- WHAT YOU HAVE TO DO
From the data that follows, report how many lines hold the string "exact", giving only the number.

*** Opening of SUPPLIED RECORDS ***

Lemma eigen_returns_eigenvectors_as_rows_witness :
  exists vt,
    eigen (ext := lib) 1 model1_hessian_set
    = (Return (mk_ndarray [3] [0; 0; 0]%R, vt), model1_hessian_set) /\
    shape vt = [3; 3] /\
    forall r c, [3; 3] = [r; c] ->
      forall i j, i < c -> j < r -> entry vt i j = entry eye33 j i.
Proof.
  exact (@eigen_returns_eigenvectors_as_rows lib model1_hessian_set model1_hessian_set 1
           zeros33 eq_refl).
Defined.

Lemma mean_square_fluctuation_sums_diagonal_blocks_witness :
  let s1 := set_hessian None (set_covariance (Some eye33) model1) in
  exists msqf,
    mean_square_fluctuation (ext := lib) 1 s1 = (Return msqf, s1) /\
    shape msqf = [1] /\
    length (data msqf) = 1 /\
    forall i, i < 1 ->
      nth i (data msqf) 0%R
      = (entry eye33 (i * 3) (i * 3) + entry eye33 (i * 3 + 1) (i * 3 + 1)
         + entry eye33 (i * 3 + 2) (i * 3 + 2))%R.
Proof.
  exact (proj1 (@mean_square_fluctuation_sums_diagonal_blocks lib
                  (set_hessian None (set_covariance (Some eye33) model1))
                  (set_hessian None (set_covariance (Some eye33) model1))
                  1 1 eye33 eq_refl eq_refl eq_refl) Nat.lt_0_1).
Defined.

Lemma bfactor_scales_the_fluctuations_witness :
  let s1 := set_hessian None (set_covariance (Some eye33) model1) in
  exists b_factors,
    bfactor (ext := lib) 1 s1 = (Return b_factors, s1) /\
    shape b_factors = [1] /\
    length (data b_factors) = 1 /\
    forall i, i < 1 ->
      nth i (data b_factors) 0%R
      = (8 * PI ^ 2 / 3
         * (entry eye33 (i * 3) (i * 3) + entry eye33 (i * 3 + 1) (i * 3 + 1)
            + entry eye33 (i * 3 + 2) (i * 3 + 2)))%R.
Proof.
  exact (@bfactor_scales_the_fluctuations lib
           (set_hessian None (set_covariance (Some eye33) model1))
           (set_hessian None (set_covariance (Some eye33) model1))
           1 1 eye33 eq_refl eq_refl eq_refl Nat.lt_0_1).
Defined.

*** Close of SUPPLIED RECORDS ***
*** Opening of SUPPLIED RECORDS ***

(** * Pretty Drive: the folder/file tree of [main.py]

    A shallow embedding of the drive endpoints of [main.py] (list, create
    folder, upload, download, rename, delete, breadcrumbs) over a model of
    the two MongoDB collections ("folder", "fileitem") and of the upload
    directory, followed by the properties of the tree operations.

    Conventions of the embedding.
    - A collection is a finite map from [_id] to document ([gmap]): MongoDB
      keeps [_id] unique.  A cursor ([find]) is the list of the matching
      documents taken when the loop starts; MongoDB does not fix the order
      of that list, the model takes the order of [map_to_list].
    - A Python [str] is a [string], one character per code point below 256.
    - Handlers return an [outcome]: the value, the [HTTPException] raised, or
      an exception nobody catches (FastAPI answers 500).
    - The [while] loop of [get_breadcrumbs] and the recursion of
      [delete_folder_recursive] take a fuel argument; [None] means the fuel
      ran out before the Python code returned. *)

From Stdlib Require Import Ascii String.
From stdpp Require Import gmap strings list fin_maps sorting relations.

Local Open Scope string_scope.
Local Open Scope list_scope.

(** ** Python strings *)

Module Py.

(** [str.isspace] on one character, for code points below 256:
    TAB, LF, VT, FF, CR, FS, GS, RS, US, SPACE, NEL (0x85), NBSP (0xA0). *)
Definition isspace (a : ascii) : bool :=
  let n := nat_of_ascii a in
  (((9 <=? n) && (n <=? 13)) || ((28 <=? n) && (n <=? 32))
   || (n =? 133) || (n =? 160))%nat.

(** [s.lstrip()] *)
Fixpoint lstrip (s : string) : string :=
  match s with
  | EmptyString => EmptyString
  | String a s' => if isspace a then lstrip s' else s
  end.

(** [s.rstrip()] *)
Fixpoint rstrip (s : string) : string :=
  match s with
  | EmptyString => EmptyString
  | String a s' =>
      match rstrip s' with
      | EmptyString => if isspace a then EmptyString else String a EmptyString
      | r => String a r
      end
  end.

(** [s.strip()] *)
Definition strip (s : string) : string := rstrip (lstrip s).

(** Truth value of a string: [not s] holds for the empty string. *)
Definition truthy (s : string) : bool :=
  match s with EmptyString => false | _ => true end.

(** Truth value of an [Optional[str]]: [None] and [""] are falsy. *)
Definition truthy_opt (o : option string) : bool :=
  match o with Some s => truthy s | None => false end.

*** Close of SUPPLIED RECORDS ***

- RESPONSE AREA
3